» **WHAT THE TASK REQUIRES**:
Look for the string "process" in the material below. Copy every line where you find it.
-*-
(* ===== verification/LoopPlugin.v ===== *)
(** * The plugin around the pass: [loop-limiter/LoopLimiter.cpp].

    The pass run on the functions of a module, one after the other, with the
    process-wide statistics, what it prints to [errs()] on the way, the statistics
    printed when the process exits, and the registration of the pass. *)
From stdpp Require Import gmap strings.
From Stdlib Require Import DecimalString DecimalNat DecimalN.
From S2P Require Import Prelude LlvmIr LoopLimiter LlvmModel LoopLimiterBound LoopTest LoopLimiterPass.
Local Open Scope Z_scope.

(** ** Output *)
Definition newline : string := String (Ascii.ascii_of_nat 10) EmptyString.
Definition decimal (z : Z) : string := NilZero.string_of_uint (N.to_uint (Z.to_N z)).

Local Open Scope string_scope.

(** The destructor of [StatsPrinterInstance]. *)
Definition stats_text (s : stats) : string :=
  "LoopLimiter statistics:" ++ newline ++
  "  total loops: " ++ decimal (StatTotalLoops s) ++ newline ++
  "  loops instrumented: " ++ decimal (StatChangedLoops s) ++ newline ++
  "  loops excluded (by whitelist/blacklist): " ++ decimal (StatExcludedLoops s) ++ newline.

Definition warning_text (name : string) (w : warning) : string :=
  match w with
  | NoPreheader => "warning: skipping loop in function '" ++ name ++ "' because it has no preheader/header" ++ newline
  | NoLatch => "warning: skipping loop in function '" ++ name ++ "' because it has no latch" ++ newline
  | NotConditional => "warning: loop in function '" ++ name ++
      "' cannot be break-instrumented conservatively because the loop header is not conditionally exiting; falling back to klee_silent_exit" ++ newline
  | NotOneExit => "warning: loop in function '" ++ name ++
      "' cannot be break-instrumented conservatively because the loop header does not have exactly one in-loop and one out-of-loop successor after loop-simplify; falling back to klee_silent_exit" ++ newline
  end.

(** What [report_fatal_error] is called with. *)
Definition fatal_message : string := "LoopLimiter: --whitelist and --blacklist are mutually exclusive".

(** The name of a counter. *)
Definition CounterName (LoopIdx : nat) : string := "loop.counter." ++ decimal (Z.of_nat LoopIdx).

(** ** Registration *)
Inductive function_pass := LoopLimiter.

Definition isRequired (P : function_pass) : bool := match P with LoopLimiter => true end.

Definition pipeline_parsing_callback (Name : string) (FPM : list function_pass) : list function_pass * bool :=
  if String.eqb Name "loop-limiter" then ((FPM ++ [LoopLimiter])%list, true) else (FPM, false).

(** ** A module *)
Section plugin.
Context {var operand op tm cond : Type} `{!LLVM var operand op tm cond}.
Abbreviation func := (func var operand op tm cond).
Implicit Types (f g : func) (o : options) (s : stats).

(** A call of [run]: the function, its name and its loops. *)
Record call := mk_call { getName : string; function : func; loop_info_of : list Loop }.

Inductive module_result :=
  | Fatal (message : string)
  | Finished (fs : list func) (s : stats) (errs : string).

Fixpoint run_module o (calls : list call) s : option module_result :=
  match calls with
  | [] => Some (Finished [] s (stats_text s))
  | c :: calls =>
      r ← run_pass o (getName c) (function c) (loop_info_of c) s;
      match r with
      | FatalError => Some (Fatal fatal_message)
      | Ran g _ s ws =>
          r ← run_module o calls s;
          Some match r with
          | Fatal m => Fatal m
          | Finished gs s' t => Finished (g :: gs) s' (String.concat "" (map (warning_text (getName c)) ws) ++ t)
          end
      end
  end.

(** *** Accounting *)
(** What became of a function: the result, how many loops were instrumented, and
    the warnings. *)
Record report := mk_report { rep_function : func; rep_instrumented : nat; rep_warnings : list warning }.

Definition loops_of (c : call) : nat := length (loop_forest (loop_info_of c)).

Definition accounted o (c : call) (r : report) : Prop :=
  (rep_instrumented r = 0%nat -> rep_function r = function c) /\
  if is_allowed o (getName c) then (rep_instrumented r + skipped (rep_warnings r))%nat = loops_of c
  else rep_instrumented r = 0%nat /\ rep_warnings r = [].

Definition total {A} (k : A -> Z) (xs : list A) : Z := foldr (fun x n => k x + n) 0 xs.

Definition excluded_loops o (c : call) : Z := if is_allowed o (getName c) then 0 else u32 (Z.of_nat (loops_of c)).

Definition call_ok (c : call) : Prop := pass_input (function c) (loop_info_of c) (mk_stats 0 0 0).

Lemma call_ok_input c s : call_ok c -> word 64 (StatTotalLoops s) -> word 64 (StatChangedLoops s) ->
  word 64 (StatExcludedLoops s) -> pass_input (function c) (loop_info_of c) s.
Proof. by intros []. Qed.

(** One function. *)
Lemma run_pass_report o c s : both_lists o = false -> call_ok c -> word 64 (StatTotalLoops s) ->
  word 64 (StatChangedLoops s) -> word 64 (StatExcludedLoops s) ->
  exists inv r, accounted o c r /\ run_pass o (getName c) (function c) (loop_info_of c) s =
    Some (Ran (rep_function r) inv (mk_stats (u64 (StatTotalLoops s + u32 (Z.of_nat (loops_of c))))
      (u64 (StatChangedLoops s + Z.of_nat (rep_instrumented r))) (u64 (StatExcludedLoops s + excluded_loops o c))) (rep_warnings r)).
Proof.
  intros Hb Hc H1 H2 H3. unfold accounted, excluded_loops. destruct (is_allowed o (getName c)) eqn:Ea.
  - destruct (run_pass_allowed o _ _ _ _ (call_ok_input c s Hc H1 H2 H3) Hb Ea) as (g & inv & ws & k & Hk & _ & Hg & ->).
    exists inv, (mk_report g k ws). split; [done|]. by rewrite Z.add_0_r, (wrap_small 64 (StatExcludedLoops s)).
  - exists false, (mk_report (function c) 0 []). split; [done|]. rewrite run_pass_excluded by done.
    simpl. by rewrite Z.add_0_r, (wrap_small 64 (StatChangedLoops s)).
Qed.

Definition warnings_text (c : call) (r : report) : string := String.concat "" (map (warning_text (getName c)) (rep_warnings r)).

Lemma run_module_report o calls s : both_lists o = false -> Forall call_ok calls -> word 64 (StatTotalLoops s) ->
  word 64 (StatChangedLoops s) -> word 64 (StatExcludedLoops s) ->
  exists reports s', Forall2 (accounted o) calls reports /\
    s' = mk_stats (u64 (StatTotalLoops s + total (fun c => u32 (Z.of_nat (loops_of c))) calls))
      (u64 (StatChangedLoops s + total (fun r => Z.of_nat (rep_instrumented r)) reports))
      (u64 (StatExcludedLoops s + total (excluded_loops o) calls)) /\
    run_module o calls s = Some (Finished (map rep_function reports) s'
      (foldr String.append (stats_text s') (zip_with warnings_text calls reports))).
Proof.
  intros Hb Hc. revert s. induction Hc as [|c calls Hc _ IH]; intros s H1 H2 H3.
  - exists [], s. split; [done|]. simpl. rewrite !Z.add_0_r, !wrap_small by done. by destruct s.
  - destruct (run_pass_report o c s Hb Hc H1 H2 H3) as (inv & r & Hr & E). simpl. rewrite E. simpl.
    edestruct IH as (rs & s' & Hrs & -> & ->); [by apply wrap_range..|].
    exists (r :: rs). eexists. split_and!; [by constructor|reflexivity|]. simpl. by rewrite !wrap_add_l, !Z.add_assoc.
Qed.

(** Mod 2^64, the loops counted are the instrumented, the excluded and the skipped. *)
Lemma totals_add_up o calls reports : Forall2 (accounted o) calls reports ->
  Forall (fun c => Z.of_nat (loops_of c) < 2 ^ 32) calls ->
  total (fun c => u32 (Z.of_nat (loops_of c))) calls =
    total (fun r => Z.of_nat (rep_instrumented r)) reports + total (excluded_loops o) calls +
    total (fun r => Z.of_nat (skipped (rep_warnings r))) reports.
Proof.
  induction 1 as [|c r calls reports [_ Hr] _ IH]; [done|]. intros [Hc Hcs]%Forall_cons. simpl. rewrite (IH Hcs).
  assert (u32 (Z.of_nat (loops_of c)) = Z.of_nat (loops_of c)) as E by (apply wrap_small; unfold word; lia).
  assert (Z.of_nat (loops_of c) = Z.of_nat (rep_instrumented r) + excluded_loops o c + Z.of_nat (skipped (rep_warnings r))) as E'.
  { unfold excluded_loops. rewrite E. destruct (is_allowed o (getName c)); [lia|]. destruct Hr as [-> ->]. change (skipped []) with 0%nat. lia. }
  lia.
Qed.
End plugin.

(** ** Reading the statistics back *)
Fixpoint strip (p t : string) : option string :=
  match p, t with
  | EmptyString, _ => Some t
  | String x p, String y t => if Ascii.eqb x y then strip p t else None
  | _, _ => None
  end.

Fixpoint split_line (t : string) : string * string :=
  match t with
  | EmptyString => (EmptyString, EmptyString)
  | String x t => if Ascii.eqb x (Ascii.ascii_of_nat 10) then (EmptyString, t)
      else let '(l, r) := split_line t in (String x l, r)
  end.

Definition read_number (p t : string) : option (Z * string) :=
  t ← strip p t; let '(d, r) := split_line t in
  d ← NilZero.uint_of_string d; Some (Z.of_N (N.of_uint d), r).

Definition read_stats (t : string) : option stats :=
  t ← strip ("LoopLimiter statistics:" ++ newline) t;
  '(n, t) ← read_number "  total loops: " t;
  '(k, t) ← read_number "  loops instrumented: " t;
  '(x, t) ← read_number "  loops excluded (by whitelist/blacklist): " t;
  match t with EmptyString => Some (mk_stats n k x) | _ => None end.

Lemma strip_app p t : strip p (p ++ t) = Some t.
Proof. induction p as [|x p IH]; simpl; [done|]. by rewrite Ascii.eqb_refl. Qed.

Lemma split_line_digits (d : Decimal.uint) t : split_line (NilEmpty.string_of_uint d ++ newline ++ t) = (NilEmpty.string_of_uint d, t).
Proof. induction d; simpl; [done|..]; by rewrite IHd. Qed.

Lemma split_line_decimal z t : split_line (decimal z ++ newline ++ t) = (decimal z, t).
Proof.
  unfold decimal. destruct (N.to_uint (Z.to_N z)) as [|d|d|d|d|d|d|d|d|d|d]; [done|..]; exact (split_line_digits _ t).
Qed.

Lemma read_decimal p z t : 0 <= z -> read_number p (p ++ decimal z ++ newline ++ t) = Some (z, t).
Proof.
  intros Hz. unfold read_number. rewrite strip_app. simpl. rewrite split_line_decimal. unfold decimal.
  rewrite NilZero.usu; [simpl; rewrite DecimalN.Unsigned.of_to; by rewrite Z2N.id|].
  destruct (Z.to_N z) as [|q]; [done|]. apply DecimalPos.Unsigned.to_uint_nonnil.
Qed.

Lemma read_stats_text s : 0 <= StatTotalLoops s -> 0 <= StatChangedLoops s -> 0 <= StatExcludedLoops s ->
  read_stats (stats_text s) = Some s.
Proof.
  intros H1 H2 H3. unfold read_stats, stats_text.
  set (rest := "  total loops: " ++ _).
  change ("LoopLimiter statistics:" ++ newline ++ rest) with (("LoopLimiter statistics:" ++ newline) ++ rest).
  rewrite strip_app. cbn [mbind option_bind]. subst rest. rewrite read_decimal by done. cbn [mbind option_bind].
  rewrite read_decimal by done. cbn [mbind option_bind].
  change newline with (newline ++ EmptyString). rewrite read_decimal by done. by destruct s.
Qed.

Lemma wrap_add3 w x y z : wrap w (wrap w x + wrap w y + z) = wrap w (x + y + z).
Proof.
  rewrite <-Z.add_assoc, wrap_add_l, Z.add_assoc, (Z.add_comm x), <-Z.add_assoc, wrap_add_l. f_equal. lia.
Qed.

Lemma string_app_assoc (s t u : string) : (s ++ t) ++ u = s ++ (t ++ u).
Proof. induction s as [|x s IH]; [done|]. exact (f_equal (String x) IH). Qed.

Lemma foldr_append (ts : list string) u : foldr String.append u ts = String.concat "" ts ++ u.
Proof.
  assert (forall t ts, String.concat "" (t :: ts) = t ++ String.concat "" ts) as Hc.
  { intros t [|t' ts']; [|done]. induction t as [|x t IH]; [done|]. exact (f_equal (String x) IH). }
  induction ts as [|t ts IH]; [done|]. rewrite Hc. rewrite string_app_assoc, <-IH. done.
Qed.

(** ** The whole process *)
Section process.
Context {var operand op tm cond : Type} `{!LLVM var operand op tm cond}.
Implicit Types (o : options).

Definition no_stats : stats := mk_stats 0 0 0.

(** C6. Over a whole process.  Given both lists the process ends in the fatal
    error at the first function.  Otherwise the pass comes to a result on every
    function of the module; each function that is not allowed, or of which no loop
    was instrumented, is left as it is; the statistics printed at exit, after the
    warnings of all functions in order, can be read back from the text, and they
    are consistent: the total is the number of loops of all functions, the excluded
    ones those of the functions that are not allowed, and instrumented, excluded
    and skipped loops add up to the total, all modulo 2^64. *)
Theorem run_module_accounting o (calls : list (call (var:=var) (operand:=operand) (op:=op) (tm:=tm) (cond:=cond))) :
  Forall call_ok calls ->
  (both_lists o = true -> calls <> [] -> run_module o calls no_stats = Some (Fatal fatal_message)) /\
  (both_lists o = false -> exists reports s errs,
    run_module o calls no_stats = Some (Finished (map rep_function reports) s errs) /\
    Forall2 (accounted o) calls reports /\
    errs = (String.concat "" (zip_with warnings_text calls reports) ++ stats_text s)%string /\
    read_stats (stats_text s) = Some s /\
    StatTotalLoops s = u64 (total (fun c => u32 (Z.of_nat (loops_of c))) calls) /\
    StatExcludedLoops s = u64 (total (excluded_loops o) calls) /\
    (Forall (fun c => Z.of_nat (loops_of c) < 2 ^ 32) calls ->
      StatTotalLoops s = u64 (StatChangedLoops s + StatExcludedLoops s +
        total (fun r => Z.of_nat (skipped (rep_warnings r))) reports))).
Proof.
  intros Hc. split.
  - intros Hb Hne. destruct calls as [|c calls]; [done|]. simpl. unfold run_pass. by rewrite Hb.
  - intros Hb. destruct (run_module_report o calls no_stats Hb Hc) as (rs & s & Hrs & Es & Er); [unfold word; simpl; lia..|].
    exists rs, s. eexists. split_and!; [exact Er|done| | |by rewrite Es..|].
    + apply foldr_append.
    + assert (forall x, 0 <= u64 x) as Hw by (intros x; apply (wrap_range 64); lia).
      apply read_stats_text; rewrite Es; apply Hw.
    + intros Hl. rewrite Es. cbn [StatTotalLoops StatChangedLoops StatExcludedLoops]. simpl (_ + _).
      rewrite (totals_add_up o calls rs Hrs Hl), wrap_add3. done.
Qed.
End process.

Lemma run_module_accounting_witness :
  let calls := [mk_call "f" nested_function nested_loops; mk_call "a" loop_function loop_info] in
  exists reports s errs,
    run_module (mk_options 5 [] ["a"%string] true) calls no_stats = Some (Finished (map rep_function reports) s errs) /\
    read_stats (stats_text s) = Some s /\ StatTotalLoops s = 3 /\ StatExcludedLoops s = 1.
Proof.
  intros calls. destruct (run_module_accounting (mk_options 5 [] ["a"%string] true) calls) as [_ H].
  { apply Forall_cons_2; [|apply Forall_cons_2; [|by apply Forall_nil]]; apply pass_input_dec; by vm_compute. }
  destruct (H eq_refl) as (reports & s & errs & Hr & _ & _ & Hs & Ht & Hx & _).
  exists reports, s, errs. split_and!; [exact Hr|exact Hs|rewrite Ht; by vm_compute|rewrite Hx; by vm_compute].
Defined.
-*-
» **RESPONSE BELOW**:
    process-wide statistics, what it prints to [errs()] on the way, the statistics
    printed when the process exits, and the registration of the pass. *)
(** ** The whole process *)
Section process.
(** C6. Over a whole process.  Given both lists the process ends in the fatal
End process.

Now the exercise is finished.